Start of Supplied information

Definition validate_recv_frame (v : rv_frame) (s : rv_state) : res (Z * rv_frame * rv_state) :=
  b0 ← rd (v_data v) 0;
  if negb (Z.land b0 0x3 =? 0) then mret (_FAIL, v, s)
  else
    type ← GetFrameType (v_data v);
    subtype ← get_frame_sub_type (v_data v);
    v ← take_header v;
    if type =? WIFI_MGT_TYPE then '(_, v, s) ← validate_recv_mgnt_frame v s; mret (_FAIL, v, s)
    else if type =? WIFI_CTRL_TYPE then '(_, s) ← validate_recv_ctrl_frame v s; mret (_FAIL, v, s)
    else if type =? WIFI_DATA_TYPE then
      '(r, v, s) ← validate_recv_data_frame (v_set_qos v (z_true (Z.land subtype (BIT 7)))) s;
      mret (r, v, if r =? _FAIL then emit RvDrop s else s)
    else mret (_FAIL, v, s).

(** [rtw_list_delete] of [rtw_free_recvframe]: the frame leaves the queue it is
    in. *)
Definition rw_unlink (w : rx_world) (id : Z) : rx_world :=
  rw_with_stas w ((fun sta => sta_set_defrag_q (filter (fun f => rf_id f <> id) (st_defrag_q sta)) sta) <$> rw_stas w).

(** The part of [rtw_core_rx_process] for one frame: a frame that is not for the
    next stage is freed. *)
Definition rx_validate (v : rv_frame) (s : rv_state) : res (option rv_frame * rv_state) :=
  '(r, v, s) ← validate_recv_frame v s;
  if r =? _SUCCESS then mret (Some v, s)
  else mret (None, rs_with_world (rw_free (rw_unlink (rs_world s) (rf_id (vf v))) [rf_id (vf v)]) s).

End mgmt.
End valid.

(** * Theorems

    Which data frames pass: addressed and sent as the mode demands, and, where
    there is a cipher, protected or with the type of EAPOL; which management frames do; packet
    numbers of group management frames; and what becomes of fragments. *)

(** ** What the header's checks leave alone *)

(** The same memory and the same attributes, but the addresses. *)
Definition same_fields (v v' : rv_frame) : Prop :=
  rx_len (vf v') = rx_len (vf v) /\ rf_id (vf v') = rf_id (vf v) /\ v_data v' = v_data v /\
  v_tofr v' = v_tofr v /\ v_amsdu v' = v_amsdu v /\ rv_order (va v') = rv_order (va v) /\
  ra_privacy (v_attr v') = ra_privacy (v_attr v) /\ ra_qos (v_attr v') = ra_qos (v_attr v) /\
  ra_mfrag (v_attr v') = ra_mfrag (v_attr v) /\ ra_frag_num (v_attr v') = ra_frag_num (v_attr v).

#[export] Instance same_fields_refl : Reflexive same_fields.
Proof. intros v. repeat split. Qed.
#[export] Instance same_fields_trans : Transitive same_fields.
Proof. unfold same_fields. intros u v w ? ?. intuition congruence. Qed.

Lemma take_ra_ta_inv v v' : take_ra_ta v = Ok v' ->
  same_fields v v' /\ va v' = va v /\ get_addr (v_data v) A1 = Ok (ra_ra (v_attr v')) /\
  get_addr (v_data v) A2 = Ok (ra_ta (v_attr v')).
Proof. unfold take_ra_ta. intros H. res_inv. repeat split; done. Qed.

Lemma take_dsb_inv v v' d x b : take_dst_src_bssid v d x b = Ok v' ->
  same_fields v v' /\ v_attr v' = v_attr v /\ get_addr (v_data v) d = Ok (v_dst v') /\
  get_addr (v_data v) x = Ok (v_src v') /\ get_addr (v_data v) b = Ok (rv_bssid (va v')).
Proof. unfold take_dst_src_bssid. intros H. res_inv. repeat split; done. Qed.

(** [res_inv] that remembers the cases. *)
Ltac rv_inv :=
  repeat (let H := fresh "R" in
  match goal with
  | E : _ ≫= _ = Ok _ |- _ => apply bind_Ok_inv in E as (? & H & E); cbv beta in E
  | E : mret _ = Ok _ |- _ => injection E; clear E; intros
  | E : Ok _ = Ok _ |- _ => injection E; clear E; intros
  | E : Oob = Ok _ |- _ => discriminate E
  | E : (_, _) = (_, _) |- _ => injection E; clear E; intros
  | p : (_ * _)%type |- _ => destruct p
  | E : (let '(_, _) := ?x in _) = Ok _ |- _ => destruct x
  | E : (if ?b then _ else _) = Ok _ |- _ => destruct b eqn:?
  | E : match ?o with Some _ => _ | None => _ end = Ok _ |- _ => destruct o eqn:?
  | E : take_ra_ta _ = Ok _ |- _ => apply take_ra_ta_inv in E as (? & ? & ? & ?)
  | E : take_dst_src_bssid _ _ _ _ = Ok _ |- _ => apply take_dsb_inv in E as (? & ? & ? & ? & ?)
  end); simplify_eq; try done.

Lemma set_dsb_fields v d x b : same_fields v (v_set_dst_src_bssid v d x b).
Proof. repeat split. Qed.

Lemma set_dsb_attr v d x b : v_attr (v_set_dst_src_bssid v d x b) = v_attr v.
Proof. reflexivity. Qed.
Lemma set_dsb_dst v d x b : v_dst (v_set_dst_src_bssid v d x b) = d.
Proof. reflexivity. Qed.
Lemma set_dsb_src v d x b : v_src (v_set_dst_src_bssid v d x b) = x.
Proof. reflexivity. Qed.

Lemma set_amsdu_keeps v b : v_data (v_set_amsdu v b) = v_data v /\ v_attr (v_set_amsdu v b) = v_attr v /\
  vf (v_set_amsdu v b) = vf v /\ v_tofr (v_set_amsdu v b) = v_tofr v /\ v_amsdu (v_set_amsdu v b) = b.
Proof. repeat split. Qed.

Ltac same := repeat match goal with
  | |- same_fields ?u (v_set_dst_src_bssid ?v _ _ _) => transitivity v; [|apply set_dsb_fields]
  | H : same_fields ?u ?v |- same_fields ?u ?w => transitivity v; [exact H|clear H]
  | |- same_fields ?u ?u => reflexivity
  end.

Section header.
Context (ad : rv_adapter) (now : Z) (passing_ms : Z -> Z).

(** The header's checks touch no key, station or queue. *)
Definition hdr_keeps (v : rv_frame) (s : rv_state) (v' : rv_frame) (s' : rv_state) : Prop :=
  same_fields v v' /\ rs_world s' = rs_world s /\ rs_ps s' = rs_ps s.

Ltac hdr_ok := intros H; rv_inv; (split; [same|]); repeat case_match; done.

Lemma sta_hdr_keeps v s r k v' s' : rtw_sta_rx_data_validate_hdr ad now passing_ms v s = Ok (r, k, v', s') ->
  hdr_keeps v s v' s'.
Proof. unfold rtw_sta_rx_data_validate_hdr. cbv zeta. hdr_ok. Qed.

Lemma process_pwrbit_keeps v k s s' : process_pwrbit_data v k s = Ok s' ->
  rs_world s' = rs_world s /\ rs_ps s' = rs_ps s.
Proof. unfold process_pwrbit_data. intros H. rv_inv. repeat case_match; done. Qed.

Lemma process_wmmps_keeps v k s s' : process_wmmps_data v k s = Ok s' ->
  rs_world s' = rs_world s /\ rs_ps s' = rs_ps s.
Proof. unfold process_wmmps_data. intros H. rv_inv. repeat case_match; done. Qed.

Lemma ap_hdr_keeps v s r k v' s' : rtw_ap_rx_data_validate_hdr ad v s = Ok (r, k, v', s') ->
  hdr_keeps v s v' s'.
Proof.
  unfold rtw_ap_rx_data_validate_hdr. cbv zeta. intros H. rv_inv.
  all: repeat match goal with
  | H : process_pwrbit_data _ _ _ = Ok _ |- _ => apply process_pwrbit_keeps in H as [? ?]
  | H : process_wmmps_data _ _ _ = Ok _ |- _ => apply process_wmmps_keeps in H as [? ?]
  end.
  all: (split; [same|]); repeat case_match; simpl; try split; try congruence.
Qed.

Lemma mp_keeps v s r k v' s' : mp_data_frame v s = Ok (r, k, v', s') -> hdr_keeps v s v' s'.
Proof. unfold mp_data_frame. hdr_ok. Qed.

End of Supplied information

§ **Your goal**
Work out the number of lines in the records that contain the string "repeat". Nothing but that number should be sent back.

§ **Solution to this task**
12